In NRW sind nur 59,3 Prozent des Streckennetzes elektrifiziert.

Düsseldorf – Das Schlüsselerlebnis hatte Johannes Remmel (55) am Bahnhof in Siegen. „Da stand ein Dieselzug der Hessischen Landesbahn mit laufenden Motoren und blies die ganzen Schadstoffe in die Luft, obwohl die Strecke längst elektrifiziert ist.“ Für den ehemaligen grünen Umweltminister von NRW war das Anlass genug, mit einer kleinen Anfrage bei der schwarz-gelben Landesregierung den Stand der Elektrifizierung der Bahnstrecken im bevölkerungsreichsten Bundesland abzufragen. „Wir reden dauernd über Elektromobilität und Feinstaub. Aber über die Bahn redet keiner.“

Das Ergebnis, das dem „Kölner Stadt-Anzeiger“ exklusiv vorliegt, ist überraschend. Auf mehr als 40 Prozent der rund 5500 Streckenkilometer gibt es immer noch keine Fahrdrähte. Was den Grad der Elektrifizierung angeht, liegt NRW damit unter allen Bundesländer nur auf Rang sieben. An jedem Werktag sind in NRW laut Landesregierung mehr als 5800 Dieselzüge unterwegs. Sie fahren auch durch alle 31 Städte des Landes, in denen die Grenzwerte für Stickoxide zum Teil erheblich überschritten werden.

Ausbau ist Sache des Bundes

Die Landesregierung räumt in ihrer Stellungnahme ein, dass die Eisenbahn-Unternehmen Dieselfahrzeuge auch auf Strecken einsetzen, die längst elektrifiziert sind. Dies sei eine Folge des Wettbewerbs.
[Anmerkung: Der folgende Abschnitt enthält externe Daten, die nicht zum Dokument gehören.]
(** * AudioDiffusionFid: the evaluator of [codes/trainer/eval/audio_diffusion_fid.py]

    A shallow embedding of the evaluator class: Python integers are [Z],
    discrete code sequences are [list Z], dictionaries are [gmap string _],
    exceptions are an explicit result type, and the mutable state that
    [perform_eval] touches (generator state, train/eval flag of the model,
    devices of the helper modules, files written) is threaded through a small
    state-and-exception monad. *)

From Stdlib Require Import ZArith Lia Ascii.
From stdpp Require Import gmap strings list fin_maps pretty.

Local Open Scope Z_scope.

(** ** Python results and integer arithmetic *)

Inductive exn : Type :=
  | ZeroDivisionError
  | IndexError
  | AttributeError
  | KeyError
  | ValueError
  | RuntimeError
  | OSError.

Inductive Res (A : Type) : Type :=
  | Ok (a : A)
  | Raise (e : exn).
Arguments Ok {A} a.
Arguments Raise {A} e.

Definition res_bind {A B} (r : Res A) (k : A -> Res B) : Res B :=
  match r with
  | Ok a => k a
  | Raise e => Raise e
  end.

Definition is_ok {A} (r : Res A) : bool :=
  match r with Ok _ => true | Raise _ => false end.

(** [a // b] on Python integers: floor division, [ZeroDivisionError] on a
    zero divisor.  [Z.div] rounds towards minus infinity as Python does. *)
Definition floordiv (a b : Z) : Res Z :=
  if b =? 0 then Raise ZeroDivisionError else Ok (a / b).

(** [list(range(start, stop, step))] for a positive step: the range has
    [(stop - start + step - 1) // step] elements (none when [stop <= start]),
    the [k]-th being [start + k * step]. *)
Definition range_len (start stop step : Z) : nat :=
  if start <? stop then Z.to_nat ((stop - start + step - 1) / step) else O.

Definition py_range (start stop step : Z) : list Z :=
  map (fun k : nat => start + Z.of_nat k * step) (seq 0 (range_len start stop step)).

(** [l[i]] on a Python list: a negative index counts from the end, and an
    index outside the list raises [IndexError]. *)
Definition list_getitem {A} (l : list A) (i : Z) : Res A :=
  let j := if i <? 0 then i + Z.of_nat (length l) else i in
  if j <? 0 then Raise IndexError
  else match l !! Z.to_nat j with
       | Some a => Ok a
       | None => Raise IndexError
       end.

(** [F.pad(codes, (left, right))] on the last axis of an integer tensor, with
    the default constant fill value 0. *)
Definition F_pad (codes : list Z) (left right : Z) : list Z :=
  replicate (Z.to_nat left) 0 ++ codes ++ replicate (Z.to_nat right) 0.

(** ** Alignment and padding *)

(** Modelled from the spec: [utils.util.ceil_multiple] is imported by the
    evaluator but its body is not part of the sources at hand.  The spec says
    the padded size is the smallest multiple of the alignment multiple that is
    greater than or equal to the output size; the multiples [0, m, 2m, ...]
    are walked upwards and the first one that reaches [base] is returned. *)
Fixpoint first_multiple (fuel : nat) (k base multiple : Z) : Z :=
  match fuel with
  | O => k * multiple
  | S fuel' =>
      if base <=? k * multiple then k * multiple
      else first_multiple fuel' (k + 1) base multiple
  end.

Definition ceil_multiple (base multiple : Z) : Z :=
  first_multiple (Z.to_nat base) 0 base multiple.

(** The block every sampling strategy repeats after it knows its output size
    (lines 66-70, 86-90, 110-114 and 133-137):
<<
    padded_size = ceil_multiple(output_size, multiple)
    padding_added = padded_size - output_size
    padding_needed_for_codes = padding_added // compression_factor
    if padding_needed_for_codes > 0:
        codes = F.pad(codes, (0, padding_needed_for_codes))
>>
    [pad] is the right-padding of whatever the strategy conditions on. *)
Definition padding_needed_for_codes (output_size multiple compression_factor : Z) : Res Z :=
  let padded_size := ceil_multiple output_size multiple in
  let padding_added := padded_size - output_size in
  floordiv padding_added compression_factor.

Definition pad_to_alignment {X} (pad : X -> Z -> X)
    (output_size multiple compression_factor : Z) (codes : X) : Res (Z * X) :=
  let padded_size := ceil_multiple output_size multiple in
  res_bind (padding_needed_for_codes output_size multiple compression_factor)
    (fun padding =>
       let codes := if 0 <? padding then pad codes padding else codes in
       Ok (padded_size, codes)).

Definition pad_codes (codes : list Z) (n : Z) : list Z := F_pad codes 0 n.


(** ** Paths and formatted names *)

(** [str(n)] of a Python integer. *)
Definition str (n : Z) : string := pretty n.

Fixpoint ends_with_slash (s : string) : bool :=
  match s with
  | EmptyString => false
  | String c EmptyString => if decide (c = "/"%char) then true else false
  | String _ rest => ends_with_slash rest
  end.

(** One step of [posixpath.join]: an absolute component replaces what was
    joined so far, a component after an empty path or a trailing slash is
    appended as it is, any other is appended after a slash. *)
Definition join2 (path b : string) : string :=
  if String.prefix "/" b then b
  else if bool_decide (path = "") || ends_with_slash path then path +:+ b
  else path +:+ "/" +:+ b.

(** [os.path.join(a, *p)]. *)
Definition osp_join (a : string) (p : list string) : string :=
  fold_left join2 p a.

(** The f-strings [f"{rank}_{i}_gen.wav"] and [f"{rank}_{i}_real.wav"]. *)
Definition gen_name (rank i : Z) : string := str rank +:+ "_" +:+ str i +:+ "_gen.wav".
Definition real_name (rank i : Z) : string := str rank +:+ "_" +:+ str i +:+ "_real.wav".

(** A string without an underscore and without a slash, as the decimal
    numerals are. *)
Fixpoint plain (s : string) : Prop :=
  match s with
  | EmptyString => True
  | String c rest => c <> "_"%char /\ c <> "/"%char /\ plain rest
  end.

(** ** Configuration, dataset and environment *)

(** One line of the aligned-codes manifest: [(path, text, codes)]. *)
Record Entry : Type := {
  entry_path : string;
  entry_text : string;
  entry_codes : list Z;
}.

(** The [opt_eval] dictionary, one optional field per recognised key. *)
Record OptEval : Type := {
  eval_tsv : option string;
  diffusion_steps : option Z;
  diffusion_schedule : option string;
  conditioning_free : option bool;
  conditioning_free_k : option Z;
  diffusion_type : option string;
}.

(** The [env] dictionary.  [schedule_name] stands for the nested lookup of
    line 36, [env['opt']['steps']['generator']['injectors']['diffusion']]
    followed by [['beta_schedule']['schedule_name']]. *)
Record Env : Type := {
  device : string;
  rank : Z;
  base_path : string;
  step : Z;
  schedule_name : option string;
}.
Alle Bahn-Betreiber hätten „einen rechtlich einklagbaren Anspruch auf diskriminierungsfreien Zugang zur gesamten öffentlichen Eisenbahn-Infrastruktur“, heißt es in der Stellungnahme wörtlich. Im Klartext bedeutet das: Wenn ein Verkehrsverbund wie der Nahverkehr Rheinland eine Strecke ausschreibt, kann er nicht vorschreiben, welche Züge die Unternehmen dort einsetzen. „Das kann alles so nicht bleiben“, sagt Remmel. Die Grünen wollen die Landesregierung deshalb auffordern, mehr Druck auf den Bund und damit auf die Deutsche Bahn auszuüben, die Elektrifizierung des Streckennetzes weiter voranzutreiben.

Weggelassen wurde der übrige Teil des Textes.